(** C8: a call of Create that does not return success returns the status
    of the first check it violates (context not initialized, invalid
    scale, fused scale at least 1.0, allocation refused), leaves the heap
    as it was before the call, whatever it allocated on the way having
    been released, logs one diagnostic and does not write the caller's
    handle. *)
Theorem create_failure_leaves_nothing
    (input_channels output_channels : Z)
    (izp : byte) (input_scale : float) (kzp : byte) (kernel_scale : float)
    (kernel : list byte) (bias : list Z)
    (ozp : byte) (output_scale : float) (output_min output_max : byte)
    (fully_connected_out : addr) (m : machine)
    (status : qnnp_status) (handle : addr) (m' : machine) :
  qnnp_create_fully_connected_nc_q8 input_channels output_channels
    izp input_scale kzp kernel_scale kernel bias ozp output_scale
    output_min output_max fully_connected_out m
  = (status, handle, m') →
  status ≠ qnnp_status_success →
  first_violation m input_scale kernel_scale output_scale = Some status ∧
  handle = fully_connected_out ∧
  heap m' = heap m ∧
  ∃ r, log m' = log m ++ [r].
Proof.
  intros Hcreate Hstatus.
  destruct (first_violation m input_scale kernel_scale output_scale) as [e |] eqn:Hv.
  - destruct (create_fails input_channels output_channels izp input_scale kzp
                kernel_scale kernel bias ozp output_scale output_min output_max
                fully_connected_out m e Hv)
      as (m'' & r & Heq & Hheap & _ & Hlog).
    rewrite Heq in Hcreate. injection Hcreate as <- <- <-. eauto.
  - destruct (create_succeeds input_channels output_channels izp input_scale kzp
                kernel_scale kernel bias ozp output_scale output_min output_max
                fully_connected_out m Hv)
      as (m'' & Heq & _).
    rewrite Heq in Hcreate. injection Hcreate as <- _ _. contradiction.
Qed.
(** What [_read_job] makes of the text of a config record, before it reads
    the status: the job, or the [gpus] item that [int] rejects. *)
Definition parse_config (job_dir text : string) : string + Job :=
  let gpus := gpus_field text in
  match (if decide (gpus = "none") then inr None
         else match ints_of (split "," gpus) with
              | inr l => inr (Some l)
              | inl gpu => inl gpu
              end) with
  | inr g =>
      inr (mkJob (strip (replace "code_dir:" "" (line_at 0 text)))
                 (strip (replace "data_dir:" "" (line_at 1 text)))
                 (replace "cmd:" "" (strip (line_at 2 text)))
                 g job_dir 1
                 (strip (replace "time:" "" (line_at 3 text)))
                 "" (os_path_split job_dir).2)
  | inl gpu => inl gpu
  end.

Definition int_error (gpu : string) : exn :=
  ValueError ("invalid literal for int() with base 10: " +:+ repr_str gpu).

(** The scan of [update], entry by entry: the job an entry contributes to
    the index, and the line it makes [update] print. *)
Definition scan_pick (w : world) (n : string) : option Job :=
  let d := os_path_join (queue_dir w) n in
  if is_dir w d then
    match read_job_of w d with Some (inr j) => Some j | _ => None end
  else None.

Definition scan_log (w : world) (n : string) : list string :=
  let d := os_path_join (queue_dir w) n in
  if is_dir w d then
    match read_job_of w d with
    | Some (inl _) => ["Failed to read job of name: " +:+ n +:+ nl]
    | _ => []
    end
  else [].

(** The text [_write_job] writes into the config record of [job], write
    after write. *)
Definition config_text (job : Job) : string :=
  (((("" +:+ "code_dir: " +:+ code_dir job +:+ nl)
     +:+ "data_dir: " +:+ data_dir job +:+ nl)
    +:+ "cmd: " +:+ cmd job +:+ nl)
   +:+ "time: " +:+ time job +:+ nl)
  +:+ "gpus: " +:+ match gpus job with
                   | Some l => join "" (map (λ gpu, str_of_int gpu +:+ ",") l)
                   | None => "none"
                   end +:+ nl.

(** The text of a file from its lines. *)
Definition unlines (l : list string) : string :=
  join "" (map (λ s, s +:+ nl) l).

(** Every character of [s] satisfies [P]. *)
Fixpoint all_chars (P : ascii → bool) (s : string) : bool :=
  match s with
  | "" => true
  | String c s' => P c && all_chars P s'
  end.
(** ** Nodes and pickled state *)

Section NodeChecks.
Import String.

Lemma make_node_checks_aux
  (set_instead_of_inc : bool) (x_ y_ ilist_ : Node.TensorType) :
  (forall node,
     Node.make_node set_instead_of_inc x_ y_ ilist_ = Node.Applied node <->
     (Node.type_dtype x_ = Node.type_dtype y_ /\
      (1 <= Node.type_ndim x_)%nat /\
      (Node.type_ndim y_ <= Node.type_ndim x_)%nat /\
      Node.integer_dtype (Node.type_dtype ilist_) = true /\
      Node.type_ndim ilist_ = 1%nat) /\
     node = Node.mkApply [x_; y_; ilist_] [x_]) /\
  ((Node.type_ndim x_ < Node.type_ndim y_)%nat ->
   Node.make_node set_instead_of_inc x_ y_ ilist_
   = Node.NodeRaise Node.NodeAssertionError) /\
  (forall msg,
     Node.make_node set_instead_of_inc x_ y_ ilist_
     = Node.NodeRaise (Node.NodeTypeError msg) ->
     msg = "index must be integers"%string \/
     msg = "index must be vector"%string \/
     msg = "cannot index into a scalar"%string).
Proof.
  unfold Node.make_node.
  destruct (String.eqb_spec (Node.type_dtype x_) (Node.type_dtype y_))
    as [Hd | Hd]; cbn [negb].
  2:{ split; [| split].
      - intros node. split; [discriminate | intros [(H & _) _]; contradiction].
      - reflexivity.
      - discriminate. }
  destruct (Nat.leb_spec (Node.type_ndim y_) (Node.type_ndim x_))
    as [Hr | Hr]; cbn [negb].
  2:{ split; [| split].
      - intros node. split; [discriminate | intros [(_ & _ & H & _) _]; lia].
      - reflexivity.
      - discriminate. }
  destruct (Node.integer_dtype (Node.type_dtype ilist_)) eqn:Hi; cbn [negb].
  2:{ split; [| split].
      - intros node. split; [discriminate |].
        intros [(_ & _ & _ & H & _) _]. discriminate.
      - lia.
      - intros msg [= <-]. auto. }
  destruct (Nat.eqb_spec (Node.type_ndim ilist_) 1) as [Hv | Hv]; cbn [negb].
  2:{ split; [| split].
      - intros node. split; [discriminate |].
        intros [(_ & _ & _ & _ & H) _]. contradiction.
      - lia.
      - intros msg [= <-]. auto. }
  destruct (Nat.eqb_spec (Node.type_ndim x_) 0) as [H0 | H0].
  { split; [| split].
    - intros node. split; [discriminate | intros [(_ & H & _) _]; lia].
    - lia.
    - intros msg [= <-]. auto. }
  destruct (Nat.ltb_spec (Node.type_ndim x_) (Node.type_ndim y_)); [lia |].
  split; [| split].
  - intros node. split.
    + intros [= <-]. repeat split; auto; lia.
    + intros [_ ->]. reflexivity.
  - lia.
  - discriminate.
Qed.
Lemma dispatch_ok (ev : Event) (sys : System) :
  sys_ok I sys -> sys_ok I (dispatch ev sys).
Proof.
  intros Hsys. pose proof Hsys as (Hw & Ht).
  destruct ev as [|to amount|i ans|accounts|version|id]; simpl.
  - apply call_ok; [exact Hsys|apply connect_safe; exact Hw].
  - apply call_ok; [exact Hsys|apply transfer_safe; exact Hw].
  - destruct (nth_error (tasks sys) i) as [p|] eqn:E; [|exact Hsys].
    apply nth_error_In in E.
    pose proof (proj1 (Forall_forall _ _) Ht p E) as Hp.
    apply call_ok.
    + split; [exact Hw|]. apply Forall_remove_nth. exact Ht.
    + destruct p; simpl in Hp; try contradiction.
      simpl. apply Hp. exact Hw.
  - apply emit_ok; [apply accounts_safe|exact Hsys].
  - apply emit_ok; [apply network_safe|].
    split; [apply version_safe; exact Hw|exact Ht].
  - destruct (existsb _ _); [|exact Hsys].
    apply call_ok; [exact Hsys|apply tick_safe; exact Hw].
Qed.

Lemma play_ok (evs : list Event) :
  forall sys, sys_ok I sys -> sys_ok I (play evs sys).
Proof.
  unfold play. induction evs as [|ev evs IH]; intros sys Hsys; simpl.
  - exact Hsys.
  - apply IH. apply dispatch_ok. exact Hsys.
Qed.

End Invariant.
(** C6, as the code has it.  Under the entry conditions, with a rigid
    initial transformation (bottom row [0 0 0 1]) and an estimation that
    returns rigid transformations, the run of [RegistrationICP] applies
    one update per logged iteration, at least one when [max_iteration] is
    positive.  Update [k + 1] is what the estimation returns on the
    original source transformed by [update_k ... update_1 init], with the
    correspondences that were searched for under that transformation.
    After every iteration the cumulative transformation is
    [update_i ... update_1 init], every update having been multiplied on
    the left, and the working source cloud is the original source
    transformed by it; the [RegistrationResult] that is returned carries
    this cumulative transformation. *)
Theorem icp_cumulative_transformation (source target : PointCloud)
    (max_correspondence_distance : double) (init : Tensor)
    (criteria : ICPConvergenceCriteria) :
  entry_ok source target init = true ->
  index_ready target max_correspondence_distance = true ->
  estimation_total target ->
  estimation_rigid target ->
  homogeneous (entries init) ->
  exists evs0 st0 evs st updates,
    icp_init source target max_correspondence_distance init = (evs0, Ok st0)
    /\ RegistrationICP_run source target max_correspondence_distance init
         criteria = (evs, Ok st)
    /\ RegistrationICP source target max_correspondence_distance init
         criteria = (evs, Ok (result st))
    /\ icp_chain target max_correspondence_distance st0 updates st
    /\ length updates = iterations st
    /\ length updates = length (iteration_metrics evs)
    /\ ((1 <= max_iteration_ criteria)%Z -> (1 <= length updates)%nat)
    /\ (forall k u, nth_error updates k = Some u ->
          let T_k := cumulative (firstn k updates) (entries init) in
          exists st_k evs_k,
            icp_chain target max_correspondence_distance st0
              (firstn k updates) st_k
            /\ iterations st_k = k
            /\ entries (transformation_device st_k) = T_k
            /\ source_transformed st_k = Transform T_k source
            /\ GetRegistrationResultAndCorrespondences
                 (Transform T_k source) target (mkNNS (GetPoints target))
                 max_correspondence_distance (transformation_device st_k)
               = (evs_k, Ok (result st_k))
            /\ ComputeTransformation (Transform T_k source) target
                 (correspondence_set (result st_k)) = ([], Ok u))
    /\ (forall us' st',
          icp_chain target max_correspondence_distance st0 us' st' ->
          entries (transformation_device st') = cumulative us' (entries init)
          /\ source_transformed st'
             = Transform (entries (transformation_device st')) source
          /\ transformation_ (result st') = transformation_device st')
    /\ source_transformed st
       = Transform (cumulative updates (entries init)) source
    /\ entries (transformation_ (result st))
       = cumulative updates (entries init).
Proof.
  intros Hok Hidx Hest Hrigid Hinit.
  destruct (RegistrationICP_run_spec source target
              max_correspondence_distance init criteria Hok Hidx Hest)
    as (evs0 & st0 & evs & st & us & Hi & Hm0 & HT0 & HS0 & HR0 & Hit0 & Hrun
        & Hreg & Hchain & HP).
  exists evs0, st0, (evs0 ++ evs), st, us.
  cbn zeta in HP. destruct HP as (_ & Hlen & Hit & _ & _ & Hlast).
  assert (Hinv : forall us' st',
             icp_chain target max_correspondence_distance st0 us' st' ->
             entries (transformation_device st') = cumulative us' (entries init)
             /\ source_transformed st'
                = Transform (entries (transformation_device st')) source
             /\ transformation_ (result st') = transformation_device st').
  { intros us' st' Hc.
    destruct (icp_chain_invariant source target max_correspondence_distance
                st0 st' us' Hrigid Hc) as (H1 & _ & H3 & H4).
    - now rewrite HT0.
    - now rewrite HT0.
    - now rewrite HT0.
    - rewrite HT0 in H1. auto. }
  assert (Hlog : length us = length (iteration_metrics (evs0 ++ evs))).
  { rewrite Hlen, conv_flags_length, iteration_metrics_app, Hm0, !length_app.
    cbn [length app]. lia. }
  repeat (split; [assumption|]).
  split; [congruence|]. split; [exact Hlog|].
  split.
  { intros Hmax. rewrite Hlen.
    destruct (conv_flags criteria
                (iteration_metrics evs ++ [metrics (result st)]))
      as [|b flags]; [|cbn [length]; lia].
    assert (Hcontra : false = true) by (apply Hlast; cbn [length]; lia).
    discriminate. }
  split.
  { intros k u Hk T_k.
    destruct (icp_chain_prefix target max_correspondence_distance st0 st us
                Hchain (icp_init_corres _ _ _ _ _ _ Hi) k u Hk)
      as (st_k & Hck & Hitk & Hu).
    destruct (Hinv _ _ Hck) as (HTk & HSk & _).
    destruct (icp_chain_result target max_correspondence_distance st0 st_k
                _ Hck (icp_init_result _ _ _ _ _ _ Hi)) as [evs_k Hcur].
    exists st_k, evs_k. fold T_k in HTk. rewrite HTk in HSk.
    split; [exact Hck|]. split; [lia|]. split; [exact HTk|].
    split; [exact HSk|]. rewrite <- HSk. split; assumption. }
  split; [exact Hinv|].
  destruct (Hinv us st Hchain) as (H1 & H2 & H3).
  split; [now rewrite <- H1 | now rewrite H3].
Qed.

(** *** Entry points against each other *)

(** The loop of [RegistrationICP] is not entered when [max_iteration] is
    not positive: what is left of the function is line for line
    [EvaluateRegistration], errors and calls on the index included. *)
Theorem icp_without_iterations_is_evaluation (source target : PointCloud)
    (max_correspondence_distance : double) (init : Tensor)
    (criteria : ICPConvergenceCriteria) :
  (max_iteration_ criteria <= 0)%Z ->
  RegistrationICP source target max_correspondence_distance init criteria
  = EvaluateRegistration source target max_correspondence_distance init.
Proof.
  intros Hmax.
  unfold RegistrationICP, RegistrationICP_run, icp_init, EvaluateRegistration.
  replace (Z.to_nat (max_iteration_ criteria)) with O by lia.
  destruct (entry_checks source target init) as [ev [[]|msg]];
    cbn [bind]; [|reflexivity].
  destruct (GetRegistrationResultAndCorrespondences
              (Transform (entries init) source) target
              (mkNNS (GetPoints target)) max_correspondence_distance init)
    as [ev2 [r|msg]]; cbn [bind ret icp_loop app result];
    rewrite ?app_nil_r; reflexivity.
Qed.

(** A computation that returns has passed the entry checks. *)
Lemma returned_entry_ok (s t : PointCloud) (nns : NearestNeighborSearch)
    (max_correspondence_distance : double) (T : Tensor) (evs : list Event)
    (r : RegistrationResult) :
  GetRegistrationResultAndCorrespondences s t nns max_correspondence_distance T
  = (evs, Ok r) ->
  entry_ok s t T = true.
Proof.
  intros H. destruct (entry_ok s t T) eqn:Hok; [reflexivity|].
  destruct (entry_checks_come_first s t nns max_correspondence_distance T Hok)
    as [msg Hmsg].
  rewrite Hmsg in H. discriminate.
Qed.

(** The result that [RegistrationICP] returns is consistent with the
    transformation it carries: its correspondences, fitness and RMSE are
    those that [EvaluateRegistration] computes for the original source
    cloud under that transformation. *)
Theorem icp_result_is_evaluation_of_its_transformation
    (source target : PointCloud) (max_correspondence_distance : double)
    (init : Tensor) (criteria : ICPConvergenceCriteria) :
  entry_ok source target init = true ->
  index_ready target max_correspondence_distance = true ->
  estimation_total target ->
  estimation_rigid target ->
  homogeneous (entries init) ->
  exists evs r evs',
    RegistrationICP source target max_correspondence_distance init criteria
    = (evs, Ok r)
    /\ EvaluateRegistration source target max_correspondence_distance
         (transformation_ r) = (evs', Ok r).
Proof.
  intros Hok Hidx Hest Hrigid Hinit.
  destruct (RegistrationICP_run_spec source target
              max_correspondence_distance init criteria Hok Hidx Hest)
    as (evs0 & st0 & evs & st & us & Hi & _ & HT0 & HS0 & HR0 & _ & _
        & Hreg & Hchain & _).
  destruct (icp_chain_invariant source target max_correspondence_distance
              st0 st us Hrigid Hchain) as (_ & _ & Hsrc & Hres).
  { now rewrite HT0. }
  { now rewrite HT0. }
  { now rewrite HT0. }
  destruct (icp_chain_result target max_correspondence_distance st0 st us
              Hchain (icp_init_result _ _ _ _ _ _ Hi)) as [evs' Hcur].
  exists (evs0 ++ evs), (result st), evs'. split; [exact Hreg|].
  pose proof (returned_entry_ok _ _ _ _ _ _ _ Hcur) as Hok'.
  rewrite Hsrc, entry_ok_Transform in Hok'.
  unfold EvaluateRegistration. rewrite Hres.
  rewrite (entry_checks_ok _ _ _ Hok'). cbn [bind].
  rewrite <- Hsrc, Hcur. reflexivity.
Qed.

• _WHAT TO DO_
Retype the records above exactly, from their first line through the line that contains "Theorem create_failure_leaves_nothing", and stop there.

• _RESULT OF THE TASK_
(** C8: a call of Create that does not return success returns the status
    of the first check it violates (context not initialized, invalid
    scale, fused scale at least 1.0, allocation refused), leaves the heap
    as it was before the call, whatever it allocated on the way having
    been released, logs one diagnostic and does not write the caller's
    handle. *)
Theorem create_failure_leaves_nothing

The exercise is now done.